Blair LM Kelley

Phillip T. MacDonald
2020
Blair
LM
Kelley

Black Folk: The Roots of the Black Working Class

Published by Liveright/W.W. Norton

The project:

Any attempt to understand America’s working class must begin with the history of Black folk, who have historically been the most active, informed, and impassioned working class in America. Tracing the story of the Black working class from first emancipations to the essential workers of our COVID-19 present through family stories and traditional sources, Black Folk describes the connection between the everyday lived experience of working Black people and their labor and politics.
 


From Black Folk:

Enslaved Black people built a new faith way, one that at first glance runs parallel to that of their oppressors, but it was marked by fundamental differences. Their new churches would put them, the downtrodden, at the center of the story.

One worshipper recounted that when they would gather to sing and pray they would “take pots and put them right in the middle of the floor to keep the sound in the room… [to] keep the white folks from meddling… the sound will stay right in the room after you do that.” The overturned pot was a remnant, a piece of an African faith, perhaps a symbol of a forgotten deity or part of a holy ritual. The details were lost, but a sense of its power for the faithful remained. The overturned pot helped to make the hush harbor both quiet and holy, imbued with the authority of their old faith to protect them as they worshipped in a new way.
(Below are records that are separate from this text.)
(** Exponents stop growing at five digits. *)
Fixpoint read_exponent (e : Z) (under : bool) (s : string) : Z * bool * string :=
  match s with
  | "" => (e, under, "")
  | String c r =>
      if Ascii.eqb c "_" then read_exponent e true r
      else if is_digit c then read_exponent (if e <? 10000 then 10 * e + (byte c - 48) else e) under r
      else (e, under, s)
  end.

Inductive saw : Type := SawStart | SawDigit | SawUnderscore | SawOther.

Fixpoint underscores (hex : bool) (w : saw) (s : string) : bool :=
  match s with
  | "" => match w with SawUnderscore => false | _ => true end
  | String c r =>
      if bool_decide (is_Some (digit_of hex c)) then underscores hex SawDigit r
      else if Ascii.eqb c "_" then match w with SawDigit => underscores hex SawUnderscore r | _ => false end
      else match w with SawUnderscore => false | _ => underscores hex SawOther r end
  end.

Definition underscoreOK (s : string) : bool :=
  let '(_, s) := sign "+-" s in
  match s with
  | String "0" (String x r) =>
      if is_letter "x" x then underscores true SawDigit r
      else if is_letter "b" x || is_letter "o" x then underscores false SawDigit r
      else underscores false SawStart s
  | _ => underscores false SawStart s
  end.

(** [readFloat] on the whole string: the sign, whether the number is
    hexadecimal, its digits and its exponent (of ten or of two). *)
Definition hex_prefix (s : string) : bool * string :=
  match s with
  | String "0" (String x (String a r)) => if is_letter "x" x then (true, String a r) else (false, s)
  | _ => (false, s)
  end.

Definition read_float (s : string) : option (bool * bool * Z * Z) :=
  let '(sg, r) := sign "+-" s in
  let '(hex, r) := hex_prefix r in
  let '(st, r) := read_mantissa hex (mkMantissa false false false 0 0) r in
  if mn_digits st then
    let frac := if hex then 4 * mn_frac st else mn_frac st in
    let whole e under r :=
      if String.eqb r "" && (negb (mn_under st || under) || underscoreOK s)
      then Some (String.eqb sg "-", hex, mn_value st, e - frac) else None in
    match r with
    | String c r' =>
        if is_letter (if hex then "p" else "e")%char c then
          let '(esg, r') := sign "+-" r' in
          match r' with
          | String d _ => if is_digit d then
                            let '(e, under, r') := read_exponent 0 false r' in
                            whole (if String.eqb esg "-" then - e else e) under r'
                          else None
          | "" => None
          end
        else None
    | "" => if hex then None else whole 0 false ""
    end
  else None.

(** [special]: infinities with a sign or without, NaN without. *)
Definition special (s : string) : option spec_float :=
  let '(sg, r) := sign "+-" s in
  let r := str_map lower_byte r in
  if String.eqb r "inf" || String.eqb r "infinity" then Some (S754_infinity (String.eqb sg "-"))
  else if String.eqb sg "" && String.eqb r "nan" then Some S754_nan
  else None.

(** The value, when there is no error: a number out of range is one. *)
Definition parse_float (prec emax : Z) (s : string) : option spec_float :=
  match special s with
  | Some f => Some f
  | None =>
      match read_float s with
      | Some (neg, hex, n, e) =>
          match (if hex then binary_normalize prec emax (sg neg n) e neg else round_decimal prec emax neg n e) with
          | S754_infinity _ | S754_nan => None
          | f => Some f
          end
      | None => None
      end
  end.

Definition ParseFloat (s : string) : option float64 := parse_float 53 1024 s.

(** ** Writing *)

(** [n] in [w] digits. *)
Fixpoint pad (w : nat) (n : Z) : string :=
  match w with
  | O => ""
  | S w' => String (of_byte (48 + n / 10 ^ Z.of_nat w' mod 10)) (pad w' n)
  end.

Definition sign_text (s : bool) : string := if s then "-" else "".

(** A literal: sign, digits, decimals if there are any, and an exponent. *)
Definition exponent_text (e : option (bool * string)) : string :=
  match e with None => "" | Some (neg, ds) => String "e" ((if neg then "-" else "+") ++ ds) end.

Definition numeral (s : bool) (i f : string) (e : option (bool * string)) : string :=
  sign_text s ++ i ++ (if String.eqb f "" then "" else String "." f) ++ exponent_text e.

(** c * 10^-p with [p] decimals *)
Definition decimals (s : bool) (c : Z) (p : nat) : string := numeral s (Itoa (c / 10 ^ Z.of_nat p)) (pad p c) None.

Definition plain (s : bool) (c q : Z) : string :=
  if 0 <=? q then decimals s (c * 10 ^ q) 0 else decimals s c (Z.to_nat (- q)).

Definition scientific (s : bool) (c q : Z) : string :=
  match Itoa c with
  | String d rest => let e := q + str_len rest in numeral s (String d "") rest (Some (e <? 0, Itoa (Z.abs e)))
  | "" => ""
  end.

Definition not_finite (x : spec_float) : string :=
  match x with S754_infinity true => "-Inf" | S754_infinity false => "+Inf" | _ => "NaN" end.

(** [strconv.FormatFloat(x, 'f', -1, 64)] *)
Definition FormatFloat (x : float64) : string :=
  match x with
  | S754_zero s => sign_text s ++ "0"
  | S754_finite s m e => let '(c, q) := shortest 53 1024 m e in plain s c q
  | _ => not_finite x
  end.

(** [fmt.Sprintf("%.nf", x)]: the units of the last decimal, rounded half to
    even. *)
Definition fixed_units (p : nat) (m : positive) (e : Z) : Z := rne (Z.pos m * over 2 e * 10 ^ Z.of_nat p) (under 2 e).

Definition Sprintf_f (p : nat) (x : float64) : string :=
  match x with
  | S754_zero s => decimals s 0 p
  | S754_finite s m e => decimals s (fixed_units p m e) p
  | _ => not_finite x
  end.

(** A float as encoding/json writes it, of either width. *)
Definition json_text (prec emax : Z) (x : spec_float) : string :=
  match x with
  | S754_finite s m e =>
      let abs := S754_finite false m e in
      let '(c, q) := shortest prec emax m e in
      if SFltb abs (round_decimal prec emax false 1 (-6)) || SFleb (round_decimal prec emax false 1 21) abs
      then scientific s c q else plain s c q
  | S754_zero s => sign_text s ++ "0"
  | _ => ""
  end.

Example format_examples :
  FormatFloat (flit 1 10) = "0.1" /\ Sprintf_f 4 (flit 125 100) = "1.2500" /\ Sprintf_f 0 (flit 5 2) = "2" /\ Sprintf_f 2 (flit (-1) 1000) = "-0.00" /\
  json_text 53 1024 (round_decimal 53 1024 false 1 23) = "1e+23" /\ json_text 53 1024 (S754_finite true 1 (-1074)) = "-5e-324" /\
  json_text 53 1024 (flit 25 10) = "2.5" /\ json_text 24 128 (round_decimal 24 128 false 7 (-1)) = "0.7".
Proof. vm_compute. by repeat split. Qed.

Example parse_examples :
  ParseFloat "1_000.5" = Some (flit 2001 2) /\ ParseFloat "0x1p-2" = Some (flit 1 4) /\ ParseFloat "-Inf" = Some (S754_infinity true) /\
  ParseFloat ".5" = Some (flit 1 2) /\ ParseFloat "1__0" = None /\ ParseFloat "1e999" = None /\ ParseFloat "" = None /\ ParseFloat "5e" = None /\ ParseFloat "0x1" = None.
Proof. vm_compute. by repeat split. Qed.

(** ** Lemmas *)

(** *** Digits *)

Ltac by_bytes c := destruct c as [[] [] [] [] [] [] [] []]; first [reflexivity | discriminate | done].

Lemma digit_plain c : is_digit c = true ->
  Ascii.eqb c "_" = false /\ Ascii.eqb c "." = false /\ digit_of false c = Some (byte c - 48) /\ Contains "+-" (String c "") = false /\ lower_byte c = c.
Proof. intros Hc. unfold digit_of. rewrite Hc. split_and!; try done; revert Hc; by_bytes c. Qed.

Lemma read_mantissa_digits st ds rest : str_forall is_digit ds = true ->
  read_mantissa false st (ds ++ rest) =
    read_mantissa false (mkMantissa (mn_dot st) (mn_digits st || negb (String.eqb ds "")) (mn_under st) (decimal (mn_value st) ds)
      (if mn_dot st then mn_frac st + str_len ds else mn_frac st)) rest.
Proof.
  revert st. induction ds as [|c ds IH]; intros st Hd; cbn [String.append].
  - destruct st as [dot dg un v fr]. cbn. rewrite orb_false_r. by destruct dot; rewrite ?Z.add_0_r.
  - cbn [str_forall] in Hd. apply andb_true_iff in Hd as [Hc Hd]. destruct (digit_plain c Hc) as (E1 & E2 & E3 & _).
    cbn [read_mantissa]. rewrite E1, E2, E3, IH by done. f_equal. cbn [mn_dot mn_digits mn_under mn_value mn_frac decimal str_len String.length].
    rewrite orb_true_r. f_equal. unfold str_len. cbn [String.length]. destruct (mn_dot st); lia.
Qed.

Lemma decimal_grows acc ds : 0 <= acc -> str_forall is_digit ds = true -> acc <= decimal acc ds.
Proof.
  revert acc. induction ds as [|c ds IH]; intros acc Ha Hd; cbn [decimal str_forall] in *; [lia|]. apply andb_true_iff in Hd as [Hc Hd].
  apply between_spec in Hc. specialize (IH (10 * acc + (byte c - 48)) ltac:(lia) Hd). lia.
Qed.

Lemma read_exponent_digits e under ds : 0 <= e -> str_forall is_digit ds = true -> decimal e ds < 100000 ->
  read_exponent e under ds = (decimal e ds, under, "").
Proof.
  revert e. induction ds as [|c ds IH]; intros e He Hd Hlt; cbn [read_exponent decimal str_forall] in *; [done|].
  apply andb_true_iff in Hd as [Hc Hd]. destruct (digit_plain c Hc) as (-> & _). rewrite Hc. apply between_spec in Hc.
  pose proof (decimal_grows (10 * e + (byte c - 48)) ds ltac:(lia) Hd). rewrite (proj2 (Z.ltb_lt e 10000)) by lia. apply IH; lia || done.
Qed.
One former slave minister, Peter Randolph, recounted that “the slaves [would] assemble in the swamps out of reach of the patrols.” Guiding each other by “breaking boughs from the trees, and bending them in the direction of the selected spot,” they would meet at an appointed time.  Randolph described their worship:
 

They first ask each other how they feel, the state of their minds… Preaching in order… then praying and singing all round, until they generally feel quite happy. The speaker usually commences by calling himself unworthy, and talks very slowly, until, feeling the spirit, he grows excited, and in a short time, there fall to the ground twenty or thirty men and women under [the spirit’s] influence. Enlightened people call it excitement; but I wish the same was felt by everybody, so far as they are sincere. The slave forgets all his sufferings, except to remind others of the trials during the past week, exclaiming: “Thank God, I shall not live here always!” Then they pass from one to another, shaking hands, and bidding each other farewell, promising should they meet no more on earth, to strive and meet in heaven…

 
Even as more laws designed to stifle Black gatherings were put in place, the desire of the enslaved for congregation grew. In their secret gatherings new leaders were born: those who could minister, those who could sing, those who could lead others to faith or to freedom. After Emancipation, these congregations became their first Black collective spaces. The fights for education, mutual aid, the battle to govern and to gather together both in and out of faith, began in those churches that started without walls. Those hushed conversations provided a guide for how the newly freed working women and men would seek out righteous ways of figuring out the cost.

Blair LM Kelley is an assistant dean and associate professor of history at North Carolina State University. Her first book, Right to Ride: Streetcar Boycotts and African American Citizenship, won the Letitia Woods Brown Best Book Award from the Association of Black Women Historians. Active inside the academy and out, Kelley hosted her own podcast and has been a guest on MSNBC’s All In and NPR’s Here and Now, and she has written for The New York Times, The Washington Post, and NBC’s Think. She lives in Durham, North Carolina.

The grant jury: Timely, necessary, and loving, this is an authoritative and groundbreaking work that serves as a corrective to longstanding ignorance about the Black working-class. The project of interpreting the rich landscape of their lives and politics is revelatory and long overdue.  Few academics can write in such a clear, captivating voice. Kelley’s characters shine and her insights pop; she writes with an urgent sense of time and place, bringing human scale to a major moment in American history. This shows every sign of becoming a seminal work that our children and grandchildren will still be reading.